La statualità non è però un pacchetto indivisibile, da adottare in blocco. È piuttosto un insieme di attributi, che si possono acquisire in modo selettivo e graduale. Ciò di cui ha bisogno oggi la Ue è un’«isola» di governo comune nel settore della sicurezza, capace di far prevalere la logica dell’insieme. L’ultimo quindicennio ha mostrato che le situazioni di crisi creano un terreno fertile per il rafforzamento del centro. Con il suo famoso whatever it takes, fu proprio Mario Draghi ad avviare questo processo, trasformando di fatto la Bce in una rete protettiva dei debiti sovrani nazionali. L’incremento di statualità è accelerato poi durante la pandemia.
Molte delle soluzioni adottate dalla crisi dell’euro in poi si sono ispirate a idee, proposte ed esperimenti già lanciati in fasi precedenti dell’integrazione. Sul terreno della sicurezza esiste un precedente importantissimo: il tentativo, nei primi anni Cinquanta di creare una Comunità europea della difesa (Ced) fra i sei Paesi fondatori. Le condizioni di oggi sono molto diverse, ma il Trattato siglato nel 1952 fornisce spunti ancora attualissimi. Esso prevedeva un esercito europeo, finanziato tramite un bilancio comune, con una struttura di comando sovranazionale. La guida politica sarebbe stata affidata ad un «Commissariato» di nove membri (fra cui un presidente), autorizzati a decidere a maggioranza.
Il Trattato fu ratificato da quattro Parlamenti (Olanda, Belgio, Lussemburgo, Germania). L’Italia voleva aspettare la Francia, ma il Parlamento di Parigi votò per sospendere la ratifica sine die (1954). Così la Comunità europea di difesa non vide mai la luce.
Sono in molti a pensare che le disposizioni del vecchio Trattato Ced potrebbero servire come punto di partenza per la creazione di una Unione europea di difesa. L’ostacolo principale resta il requisito dell’unanimità, difficile da aggirare anche attraverso lo strumento delle cooperazioni rafforzate. Secondo alcuni studiosi (fra cui Federico Fabbrini e Sylvie Goulard) la via più semplice e rapida sarebbe, appunto, quella di resuscitare il vecchio Trattato. Basterebbe la ratifica dei due Parlamenti mancanti, quello francese e quello italiano.
Fantapolitica? Solo fino a un certo punto. La disponibilità di un testo di partenza fornirebbe una leva per orchestrare il consenso. A differenza di Scholz, Merz si è già schierato a favore della difesa comune, mostrando disponibilità anche verso il finanziamento Ue a debito.
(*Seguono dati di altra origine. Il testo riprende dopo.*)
(** An instance: behind the length check the u band, with one row, is
    refused, and section 2 raises the service's exception. *)
Lemma single_object_raises_witness :
  single_object Fixture.autopower_min2 notebook_min_period notebook_max_period
    example_srcs = Raise "ValueError"
  ∧ ((∃ t y, Fixture.autopower_min2 t y (min_freq_search notebook_max_period)
               (max_freq_search notebook_min_period) = Raise "ValueError")
     ∨ "ValueError" = "ValueError" ∨ "ValueError" = "IndexError").
Proof.
  split; [reflexivity|].
  apply (single_object_raises Fixture.autopower_min2 notebook_min_period
           notebook_max_period example_srcs).
  reflexivity.
Defined.

(** An instance: the first band, u, is the one refused. *)
Lemma consensus_first_failing_band_witness :
  periodograms Fixture.autopower_min2 notebook_min_period notebook_max_period
    example_mjd_days example_mags = Raise "ValueError"
  ∧ consensus Fixture.autopower_min2 notebook_min_period notebook_max_period
      example_mjd_days example_mags = Raise "ValueError".
Proof.
  apply (consensus_first_failing_band Fixture.autopower_min2
           notebook_min_period notebook_max_period example_mjd_days
           example_mags [] ["g"; "r"; "i"; "z"; "y"] "u" [59002] [19]).
  - reflexivity.
  - intros label Hl. by apply elem_of_nil in Hl.
  - reflexivity.
  - reflexivity.
  - reflexivity.
Defined.

End MoreExamples.

(** ** float64 arithmetic: rounding *)

Section RoundingFacts.
Local Open Scope Q_scope.

Lemma pow2_pos (k : Z) : 0 < pow2 k.
Proof. apply Qpower_0_lt. reflexivity. Qed.

Lemma pow2_add (a b : Z) : pow2 (a + b) == pow2 a * pow2 b.
Proof. apply Qpower_plus. discriminate. Qed.

Lemma pow2_succ (a : Z) : pow2 (a + 1) == 2 * pow2 a.
Proof. rewrite pow2_add. change (pow2 1) with 2. ring. Qed.

Lemma pow2_pred (a : Z) : pow2 (a - 1) == pow2 a / 2.
Proof.
  assert (H : pow2 a == 2 * pow2 (a - 1)).
  { rewrite <- pow2_succ. by replace (a - 1 + 1)%Z with a by lia. }
  rewrite H. field.
Qed.

Lemma pow2_sub (a b : Z) : pow2 (a - b) == pow2 a / pow2 b.
Proof.
  assert (H : pow2 a == pow2 (a - b) * pow2 b).
  { rewrite <- pow2_add. by replace (a - b + b)%Z with a by lia. }
  rewrite H. field. pose proof (pow2_pos b). lra.
Qed.

Lemma pow2_le (a b : Z) : (a <= b)%Z → pow2 a <= pow2 b.
Proof. intros H. apply Qpower_le_compat_l; [done | discriminate]. Qed.

Lemma pow2_lt (a b : Z) : (a < b)%Z → pow2 a < pow2 b.
Proof. intros H. apply Qpower_lt_compat_l; [done | reflexivity]. Qed.

Lemma pow2_Z (k : Z) : (0 <= k)%Z → pow2 k == inject_Z (2 ^ k).
Proof. intros H. symmetry. by apply Zpower_Qpower. Qed.

Lemma Qabs_as_quotient (q : Q) :
  Qabs q == inject_Z (Z.abs (Qnum q)) / inject_Z (Zpos (Qden q)).
Proof.
  destruct q as [n d]. rewrite <- Zabs_Qabs. cbn [Qnum Qden].
  apply Qmake_Qdiv.
Qed.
I riflettori sono oggi puntati sull’avanzata di Afd. Ma non dimentichiamo che la stragrande maggioranza dei tedeschi hanno premiato i partiti pro-integrazione. I tempi per formare un governo di coalizione non saranno brevi. Il solo fatto che la Germania abbia confermato la scelta europea è tuttavia un segnale politico di enorme importanza non solo per l’Unione, ma anche per Trump, Putin e il bistrattato Zelensky.